ACTION ITEM: Of the lines below, count those containing the word "exists". Reply with the number alone.

[Data extracted from a collection]
Lemma possible_harts_wf (t : domain_tree) (phs : list Z) (m : hartmask) :
  hartmask_wf m -> hartmask_wf (possible_harts t phs m).
Proof.
  unfold possible_harts. revert m. induction phs as [|ph phs IH]; intros m Hm; [done|]. cbn. apply IH.
  pose proof (cpu_hart_index_bound t ph). destruct (Z.leb_spec 0 (cpu_hart_index t ph)); [|done]. apply (bit_set_wf CONFIG_PLATFORM_HART_COUNT); [done|lia].
Qed.

Lemma instance_parse_ok (t : domain_tree) (boot : Z) (n : config_node) (dom : domain) :
  tree_ok t -> Forall (fun c => 0 <= c) (cn_regions n) -> instance_parse t boot n = Some dom ->
  hartmask_wf (d_possible dom) /\ d_assigned dom = hartmask_none /\ d_parked dom = hartmask_none /\
  d_stopping dom = 0 /\ regions_ok dom /\ d_phandle dom = cn_phandle n /\ d_entry_from dom = None.
Proof.
  intros Ht Hc. unfold instance_parse. cbv zeta.
  set (dom0 := instance_new t boot n). set (dom1 := instance_inherit n dom0).
  assert (hartmask_wf (d_possible dom0)) as Hp.
  { unfold dom0. cbn. apply possible_harts_wf, hartmask_none_wf. lia. }
  assert (regions_ok dom0) as Hok0 by (split; constructor).
  assert (exists regions, dom1 = dom0 <| d_regions := regions |> /\ regions_ok dom1 /\ (length regions <= 1)%nat)
    as (regions & E1 & Hok1 & Hl).
  { unfold dom1, instance_inherit. destruct (cn_inherit_all n); [|exists []; split_and!; [reflexivity|done|cbn; lia]].
    destruct (add_region_ok dom0 0 XLEN DOMAIN_PERM_SU_RWX false) as (rs & -> & Hrs & Hlen); [done| | |].
    - pose proof XLEN_bounds. split_and!; cbn; [lia|lia|done|lia].
    - cbn. assert (0 <= Z.of_nat (length (cn_regions n)) / 2) by (apply Z.div_pos; lia). lia.
    - exists rs. split_and!; [done|done|]. rewrite Hlen. cbn. lia. }
  pose proof (regions_loop_ok t (cn_regions n) dom1 Ht Hc Hok1) as Hloop.
  destruct (regions_loop t dom1 (cn_regions n)) as [dom2|]; cbn [mbind option_bind]; [|done].
  destruct Hloop as (rs & -> & Hok2); [rewrite E1; cbn; lia|]. intros [= <-]. rewrite E1 in *.
  split_and!; [exact Hp|done..|destruct Hok2 as [H1 H2]; by split|done|done].
Qed.

Lemma parse_node_inv (t : domain_tree) (boot : Z) (domains : list domain) (n : config_node) :
  tree_ok t -> Forall (fun c => 0 <= c) (cn_regions n) ->
  boot_inv domains (fun _ => 0) -> boot_inv (parse_node t boot domains n) (fun _ => 0).
Proof.
  intros Ht Hc Hinv. unfold parse_node. destruct (cn_instance n); [|done].
  destruct (instance_parse t boot n) as [dom|] eqn:E; [|done].
  destruct (instance_parse_ok t boot n dom Ht Hc E) as (Hp & Ha & Hk & Hs & Hr & _ & _).
  destruct Hinv as [Hroot Hdom Hat Hasg Hpos].
  assert (forall i d, (domains ++ [dom <| d_index := domain_count domains |>]) !! i = Some d ->
    domains !! i = Some d \/ (i = length domains /\ d = dom <| d_index := domain_count domains |>)) as Hcases.
  { intros i d Hi. apply lookup_app_Some in Hi as [Hi|[Hge Hi]]; [auto|]. right.
    destruct (i - length domains)%nat as [|k] eqn:Ek; [|done]. injection Hi as <-. split; [lia|done]. }
  assert (domains !! 0%nat <> None) as H0 by (destruct domains; done).
  split.
  - intros Hnil. apply app_eq_nil in Hnil as [_ Hnil]. done.
  - intros i d Hi. destruct (Hcases i d Hi) as [Hi'|[-> ->]]; [by apply Hdom|]. destruct Hr as [Hr1 Hr2].
    split; [done|done| |done|done|by split]. cbn. rewrite Ha. apply hartmask_none_wf. lia.
  - intros h. specialize (Hat h). unfold domain_count in *. rewrite length_app. cbn. lia.
  - intros i d h Hi Hh. destruct (Hcases i d Hi) as [Hi'|[-> ->]]; [by eapply Hasg|]. cbn. rewrite Ha, hartmask_test_none.
    symmetry. apply bool_decide_eq_false_2. destruct domains; [done|cbn; lia].
  - intros i d h Hi Hh Hne Hz. lia.
Qed.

ANSWER TO THE EXERCISE: 3